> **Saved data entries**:
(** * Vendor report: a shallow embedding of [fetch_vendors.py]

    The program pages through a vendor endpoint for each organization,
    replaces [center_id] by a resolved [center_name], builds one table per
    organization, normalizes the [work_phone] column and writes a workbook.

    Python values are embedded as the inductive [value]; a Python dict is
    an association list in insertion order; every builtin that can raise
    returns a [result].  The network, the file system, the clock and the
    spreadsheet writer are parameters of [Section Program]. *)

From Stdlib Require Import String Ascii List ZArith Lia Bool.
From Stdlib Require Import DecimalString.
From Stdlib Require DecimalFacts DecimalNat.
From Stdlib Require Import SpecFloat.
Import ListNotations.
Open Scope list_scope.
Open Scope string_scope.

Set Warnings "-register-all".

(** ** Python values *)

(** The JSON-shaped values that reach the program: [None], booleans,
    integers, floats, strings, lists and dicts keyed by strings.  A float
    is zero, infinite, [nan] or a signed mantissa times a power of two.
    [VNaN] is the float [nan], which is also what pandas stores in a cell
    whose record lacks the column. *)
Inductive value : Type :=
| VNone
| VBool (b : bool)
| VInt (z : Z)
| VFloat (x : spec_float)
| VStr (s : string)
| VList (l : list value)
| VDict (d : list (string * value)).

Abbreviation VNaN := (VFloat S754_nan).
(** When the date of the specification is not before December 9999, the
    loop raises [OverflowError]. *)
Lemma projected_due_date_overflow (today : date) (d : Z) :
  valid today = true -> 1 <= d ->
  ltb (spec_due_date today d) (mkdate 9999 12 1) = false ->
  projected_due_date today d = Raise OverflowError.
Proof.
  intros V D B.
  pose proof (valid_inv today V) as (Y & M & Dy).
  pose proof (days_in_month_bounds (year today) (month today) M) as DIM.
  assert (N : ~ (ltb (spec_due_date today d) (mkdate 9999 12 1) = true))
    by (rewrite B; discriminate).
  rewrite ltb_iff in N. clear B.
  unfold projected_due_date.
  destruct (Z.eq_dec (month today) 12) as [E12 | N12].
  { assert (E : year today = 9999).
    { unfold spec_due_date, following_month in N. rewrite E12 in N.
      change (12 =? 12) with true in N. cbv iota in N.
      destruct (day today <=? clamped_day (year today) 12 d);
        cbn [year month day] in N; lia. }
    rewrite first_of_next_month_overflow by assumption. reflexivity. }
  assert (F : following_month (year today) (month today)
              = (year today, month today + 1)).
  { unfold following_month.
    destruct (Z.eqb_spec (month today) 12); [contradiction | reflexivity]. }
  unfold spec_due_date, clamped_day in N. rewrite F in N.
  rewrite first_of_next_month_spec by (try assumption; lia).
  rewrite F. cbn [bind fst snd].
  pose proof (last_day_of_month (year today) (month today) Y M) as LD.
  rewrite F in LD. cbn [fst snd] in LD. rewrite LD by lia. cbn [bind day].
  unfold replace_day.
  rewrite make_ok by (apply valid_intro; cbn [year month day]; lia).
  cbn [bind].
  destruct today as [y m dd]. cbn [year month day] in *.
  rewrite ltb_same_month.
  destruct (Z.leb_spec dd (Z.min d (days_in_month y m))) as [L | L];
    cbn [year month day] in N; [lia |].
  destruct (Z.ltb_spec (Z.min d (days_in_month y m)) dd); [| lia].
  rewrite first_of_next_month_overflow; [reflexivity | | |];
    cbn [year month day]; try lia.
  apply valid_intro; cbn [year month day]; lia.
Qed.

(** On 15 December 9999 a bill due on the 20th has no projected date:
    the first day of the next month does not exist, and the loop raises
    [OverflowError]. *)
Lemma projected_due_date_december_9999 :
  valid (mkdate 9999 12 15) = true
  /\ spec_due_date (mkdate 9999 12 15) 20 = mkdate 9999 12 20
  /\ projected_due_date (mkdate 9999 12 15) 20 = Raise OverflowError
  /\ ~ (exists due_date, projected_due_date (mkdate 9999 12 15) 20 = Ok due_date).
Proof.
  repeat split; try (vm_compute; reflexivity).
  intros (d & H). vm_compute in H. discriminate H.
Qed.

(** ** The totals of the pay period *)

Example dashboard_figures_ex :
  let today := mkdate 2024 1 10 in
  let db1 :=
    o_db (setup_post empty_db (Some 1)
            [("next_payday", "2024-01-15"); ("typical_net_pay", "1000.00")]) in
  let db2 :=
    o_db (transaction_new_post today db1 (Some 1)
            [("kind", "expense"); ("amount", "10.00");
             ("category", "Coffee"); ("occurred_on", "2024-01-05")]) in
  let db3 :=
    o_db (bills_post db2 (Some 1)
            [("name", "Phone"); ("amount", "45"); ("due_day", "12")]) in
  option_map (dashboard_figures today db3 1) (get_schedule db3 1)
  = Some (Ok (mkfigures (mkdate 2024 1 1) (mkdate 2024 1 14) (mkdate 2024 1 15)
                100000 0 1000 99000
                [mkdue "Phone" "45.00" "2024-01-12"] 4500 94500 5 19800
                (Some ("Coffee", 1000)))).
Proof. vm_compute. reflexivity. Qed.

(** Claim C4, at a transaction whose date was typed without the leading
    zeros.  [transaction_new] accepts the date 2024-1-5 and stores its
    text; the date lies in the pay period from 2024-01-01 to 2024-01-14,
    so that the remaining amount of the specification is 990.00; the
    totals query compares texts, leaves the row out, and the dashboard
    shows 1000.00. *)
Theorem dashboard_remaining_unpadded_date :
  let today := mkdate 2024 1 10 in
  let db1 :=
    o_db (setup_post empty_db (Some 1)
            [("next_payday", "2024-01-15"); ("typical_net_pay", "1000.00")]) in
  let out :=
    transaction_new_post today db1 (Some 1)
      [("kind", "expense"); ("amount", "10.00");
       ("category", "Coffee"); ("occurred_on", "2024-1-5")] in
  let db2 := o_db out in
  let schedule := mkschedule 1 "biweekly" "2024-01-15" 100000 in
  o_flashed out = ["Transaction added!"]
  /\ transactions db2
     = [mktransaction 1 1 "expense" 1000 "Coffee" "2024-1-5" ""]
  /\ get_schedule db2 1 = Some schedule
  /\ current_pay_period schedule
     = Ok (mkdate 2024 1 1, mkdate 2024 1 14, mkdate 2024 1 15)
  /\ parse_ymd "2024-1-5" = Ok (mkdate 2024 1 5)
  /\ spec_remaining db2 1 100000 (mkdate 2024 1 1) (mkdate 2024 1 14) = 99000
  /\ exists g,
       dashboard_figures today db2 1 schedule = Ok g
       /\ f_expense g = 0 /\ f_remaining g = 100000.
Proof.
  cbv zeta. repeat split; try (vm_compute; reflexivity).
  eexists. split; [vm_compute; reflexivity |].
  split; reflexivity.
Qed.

> **Problem**:
In the entries above, find the line with "(string * value))." and the line with "intros V D B.", then set down exactly those two and every line between them, nothing else.

> **Result**:
| VDict (d : list (string * value)).

Abbreviation VNaN := (VFloat S754_nan).
(** When the date of the specification is not before December 9999, the
    loop raises [OverflowError]. *)
Lemma projected_due_date_overflow (today : date) (d : Z) :
  valid today = true -> 1 <= d ->
  ltb (spec_due_date today d) (mkdate 9999 12 1) = false ->
  projected_due_date today d = Raise OverflowError.
Proof.
  intros V D B.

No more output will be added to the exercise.